### Exercise goal
Your task is to copy the lines of the data below from the line holding "if bool_decide (length" through the line holding "match teardown_script_override workspace", inclusive, exactly and with nothing added.

Stored items
BEGIN

(** From the new worktree on. *)
Definition finish_workspace (project : ProjectEntry) (preset_id : Str) (options : CreateWorkspaceOptions) (run_setup_now : bool)
    (repo_root worktree_path : Path) (config : SuperzentConfig) (base : WorkspaceBaseBranchResolution) (branch_name : Str) :
    prog (result WorkspaceCreateOutcome Error) :=
  saved <- (if any (save_lifecycle_defaults options) then write_superzent_config repo_root config else Ret (Ok ()));;
  match saved with
  | Err error =>
      _c <- cleanup_created_worktree repo_root worktree_path branch_name;;
      Ret (Err error)
  | Ok _ =>
      setup_failure <- run_setup options run_setup_now repo_root worktree_path config branch_name;;
      outcome <- enter_workspace project preset_id options worktree_path config base branch_name setup_failure;;
      Ret (Ok outcome)
  end.

(** [git worktree add] and what follows it, once the base branch is known. *)
Definition add_workspace (project : ProjectEntry) (preset_id : Str) (options : CreateWorkspaceOptions) (run_setup_now : bool)
    (repo_root : Path) (config : SuperzentConfig) (base : WorkspaceBaseBranchResolution) : prog (result WorkspaceCreateOutcome Error) :=
  let branch_name := trim (branch_name options) in
  if is_empty_str branch_name then Ret (Err [lit "branch name is required"])
  else
    let worktree_root := worktree_root repo_root (default (lit "project") (file_name repo_root)) in
    _d <-? ask (Create_dir_all worktree_root);;
    directory <- unique_worktree_directory_name worktree_root branch_name;;
    let worktree_path := path_join worktree_root directory in
    _a <-? run_git repo_root (worktree_add repo_root worktree_path branch_name (effective_base_branch base));;
    finish_workspace project preset_id options run_setup_now repo_root worktree_path config base branch_name.

Definition create_workspace_internal (project : ProjectEntry) (preset_id : Str) (options : CreateWorkspaceOptions) (run_setup_now : bool) :
    prog (result WorkspaceCreateOutcome Error) :=
  match local_repo_root project with
  | None => Ret (Err [lit "cannot create a local workspace for a remote project"])
  | Some project_repo_root =>
      root <- discover_repo_root project_repo_root;;
      match initialize_git_first root with
      | Err e => Ret (Err e)
      | Ok repo_root =>
          clean <-? (if negb (allow_dirty options) then ensure_clean_worktree (default project_repo_root (base_workspace_path options))
            else Ret (Ok ()));;
          config <-? prepare_superzent_config_for_create repo_root (normalize_command (setup_script options))
            (normalize_command (teardown_script options)) (save_lifecycle_defaults options);;
          base <-? resolve_workspace_base_branch_for_repo repo_root (base_workspace_path options) config (base_branch_override options);;
          add_workspace project preset_id options run_setup_now repo_root config base
      end
  end.

Definition create_workspace (project : ProjectEntry) (preset_id : Str) (options : CreateWorkspaceOptions) :
    prog (result WorkspaceCreateOutcome Error) := create_workspace_internal project preset_id options true.

Definition create_workspace_without_setup (project : ProjectEntry) (preset_id : Str) (options : CreateWorkspaceOptions) :
    prog (result WorkspaceCreateOutcome Error) := create_workspace_internal project preset_id options false.

Definition setup_error (command stderr : Str) : WorkspaceLifecycleFailure := mk_failure Setup command None [] stderr.

Definition run_workspace_setup (project : ProjectEntry) (workspace : WorkspaceEntry) (base_workspace_path : option Path)
    (setup_script : option Str) : prog (result unit WorkspaceLifecycleFailure) :=
  match local_repo_root project with
  | None => Ret (Err (setup_error (lit "resolve local project") (lit "cannot run local workspace setup for a remote project")))
  | Some project_repo_root =>
      root <- discover_repo_root project_repo_root;;
      match root with
      | Err error => Ret (Err (setup_error (lit "resolve repo root") (to_string error)))
      | Ok repo_root =>
          config <- load_superzent_config repo_root;;
          match config with
          | Err error => Ret (Err (setup_error (lit "load .superzent/config.json") (to_string error)))
          | Ok config =>
              let setup_commands := lifecycle_commands config setup_script Setup in
              if bool_decide (length setup_commands = 0)%nat then Ret (Ok ())
              else
                match local_worktree_path workspace with
                | None => Ret (Err (setup_error (lit "resolve local worktree") (lit "cannot run local workspace setup for a remote workspace")))
                | Some worktree_path =>
                    run_lifecycle_commands setup_commands repo_root worktree_path base_workspace_path (workspace_name workspace) Setup
                end
          end
      end
  end.

(** ** Deleting a workspace *)

Definition unmanaged (w : WorkspaceEntry) : bool := negb (managed w) || is_primary w.

Definition resolve_workspace_delete_resolution (workspace : WorkspaceEntry) (repo_root : Path) :
    prog (result WorkspaceDeleteResolution Error) :=
  if unmanaged workspace then Ret (Ok SkipTeardown)
  else
    match teardown_script_override workspace with
    | Some script => Ret (Ok (RunTeardownScript script))
    | None =>
        config <- load_superzent_config repo_root;;
        match config with
        | Err error => Ret (Ok (BlockedByConfig (workspace_lifecycle_failure_from_error Teardown (lit "load .superzent/config.json") error)))
        | Ok config =>
            match commands_to_script (teardown config) with
            | Some script => Ret (Ok (RunTeardownScript script))
            | None => Ret (Ok SkipTeardown)
            end
        end
    end.

(** The teardown: [None] when nothing blocks the deletion. *)
Definition run_teardown (workspace : WorkspaceEntry) (repo_root worktree_path : Path) (resolution : WorkspaceDeleteResolution) :
    prog (option WorkspaceLifecycleFailure) :=
  match resolution with
  | RunTeardownScript script =>
      r <- run_lifecycle_commands (split_commands script) repo_root worktree_path None (workspace_name workspace) Teardown;;
      Ret (err r)
  | SkipTeardown => Ret None
  | BlockedByConfig failure => Ret (Some failure)
  end.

END

### Task result
              if bool_decide (length setup_commands = 0)%nat then Ret (Ok ())
              else
                match local_worktree_path workspace with
                | None => Ret (Err (setup_error (lit "resolve local worktree") (lit "cannot run local workspace setup for a remote workspace")))
                | Some worktree_path =>
                    run_lifecycle_commands setup_commands repo_root worktree_path base_workspace_path (workspace_name workspace) Setup
                end
          end
      end
  end.

(** ** Deleting a workspace *)

Definition unmanaged (w : WorkspaceEntry) : bool := negb (managed w) || is_primary w.

Definition resolve_workspace_delete_resolution (workspace : WorkspaceEntry) (repo_root : Path) :
    prog (result WorkspaceDeleteResolution Error) :=
  if unmanaged workspace then Ret (Ok SkipTeardown)
  else
    match teardown_script_override workspace with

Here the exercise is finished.